(** Whether record [pi] is the parent's does not depend on what was copied. *)
Lemma forking_parent s pi r :
  forking s0 s parent child pi -> maps s !! pi = Some r ->
  exists r0, maps s0 !! pi = Some r0 /\ of_pid parent r0 = of_pid parent r /\
             (of_pid parent r = true -> r0 = r).
Proof.
  intros Hk Hr. destruct (lookup_lt_is_Some_2 (maps s0) pi) as [r0 Hr0].
  { rewrite (b_maps s0 Hb0), <- (b_maps s (fk_books _ _ _ _ _ Hk)). by eapply lookup_lt_Some. }
  exists r0. split; [done|]. destruct (m_in_use r0) eqn:Hu0.
  - pose proof (fk_keep _ _ _ _ _ Hk pi r0 Hr0 Hu0). by simplify_eq.
  - assert (Hp : of_pid parent r = false); [|split; [|congruence]].
    + unfold of_pid. destruct (m_in_use r) eqn:Hu; [|done].
      destruct (fk_new _ _ _ _ _ Hk pi r Hr Hu) as [|(l & q & _ & _ & _ & ->)]; [congruence|].
      simpl. lia.
    + unfold of_pid at 1. by rewrite Hu0, Hp.
Qed.

Definition copied (s : Shm) (o : Object) (ci : nat) (r : MapRec) : Shm :=
  mkShm (<[Z.to_nat (m_obj r) := set_map_count (o_map_count o + 1) o]> (objects s)) (frames s)
        (<[ci := set_pid child r]> (maps s)) (total_pages s).

(** Copying one record of the parent. *)
Lemma forking_copy s pi r o ci q :
  forking s0 s parent child pi -> maps s !! pi = Some r -> of_pid parent r = true ->
  objects s !! Z.to_nat (m_obj r) = Some o -> maps s !! ci = Some q -> m_in_use q = false ->
  forking s0 (copied s o ci r) parent child (S pi).
Proof.
  intros Hk Hr Hp Ho Hci Hq. destruct (forking_parent s pi r Hk Hr) as (r0 & Hr0 & _ & Heq).
  specialize (Heq Hp). subst r0. apply of_pid_true in Hp as Hp'. destruct Hp' as [Hu Hpid].
  pose proof (fk_books _ _ _ _ _ Hk) as Hb.
  destruct (countb_take_S (of_pid parent) _ _ _ Hr0) as [Hct Hcle]. rewrite Hp in Hct.
  pose proof (countb_insert (of_pid child) (maps s) ci q (set_pid child r) Hci) as Hcc.
  pose proof (countb_insert unused_rec (maps s) ci q (set_pid child r) Hci) as Hcu.
  assert (Hnew : of_pid child (set_pid child r) = true) by (apply of_pid_true; done).
  assert (Hold : of_pid child q = false) by (unfold of_pid; by rewrite Hq).
  rewrite Hnew, Hold in Hcc. unfold unused_rec at 2 4 in Hcu. rewrite Hq in Hcu. simpl in Hcu.
  rewrite Hu in Hcu. simpl in Hcu.
  pose proof (fk_child _ _ _ _ _ Hk) as Hc0. pose proof (fk_free _ _ _ _ _ Hk) as Hf0.
  pose proof (b_quota s0 Hb0 parent) as Hquota.
  destruct (b_rec s Hb pi r Hr Hu) as [(o' & Ho' & Huo & Hpg) Hs Ha Hbase Hend Hrt]. simplify_eq.
  split; simpl.
  - apply (books_add_map s _ o ci q); try done.
    + split; try done. exists o. done.
    + intros k p Hkp Hup Hpp. simpl in Hpp.
      destruct (fk_new _ _ _ _ _ Hk k p Hkp Hup) as [Hin|(l & p' & Hl & Hp0 & Hpar & ->)].
      { pose proof (Hfresh k p Hin) as Hno. unfold of_pid in Hno. rewrite Hup in Hno. lia. }
      apply of_pid_true in Hpar as [Hup' Hpp'].
      apply (b_apart s0 Hb0 pi l r p'); (done || lia || congruence).
    + simpl. lia.
  - by apply fk_frames in Hk.
  - by apply fk_total in Hk.
  - eapply recounted_trans; [by apply fk_objects in Hk|by apply recounted_insert].
  - intros j p Hj Hup. rewrite list_lookup_insert_ne; [by eapply fk_keep|].
    intros ->. pose proof (fk_keep _ _ _ _ _ Hk j p Hj Hup). congruence.
  - intros j p Hj Hup. apply list_lookup_insert_Some in Hj as [(<- & <- & _)|[_ Hj]].
    + right. exists pi, r. split; [lia|]. done.
    + destruct (fk_new _ _ _ _ _ Hk j p Hj Hup) as [|(l & p' & Hl & ?)]; [by left|right].
      exists l, p'. split; [lia|done].
  - intros l p Hl Hp0 Hpar. destruct (decide (l = pi)) as [->|].
    + simplify_eq. exists ci. apply list_lookup_insert_eq. by eapply lookup_lt_Some.
    + destruct (fk_all _ _ _ _ _ Hk l p) as [j Hj]; [lia|done|done|].
      exists j. rewrite list_lookup_insert_ne; [done|]. intros ->. simplify_eq. simpl in Hq.
      apply of_pid_true in Hpar as [Hpar _]. congruence.
  - lia.
  - lia.
Qed.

┄┄┄┄┄┄┄┄┄┄┄┄┄┄┄┄┄┄┄┄

TO DO — Reproduce each line of the data containing the word "right".

EXERCISE SOLUTION —
    + right. exists pi, r. split; [lia|]. done.
    + destruct (fk_new _ _ _ _ _ Hk j p Hj Hup) as [|(l & p' & Hl & ?)]; [by left|right].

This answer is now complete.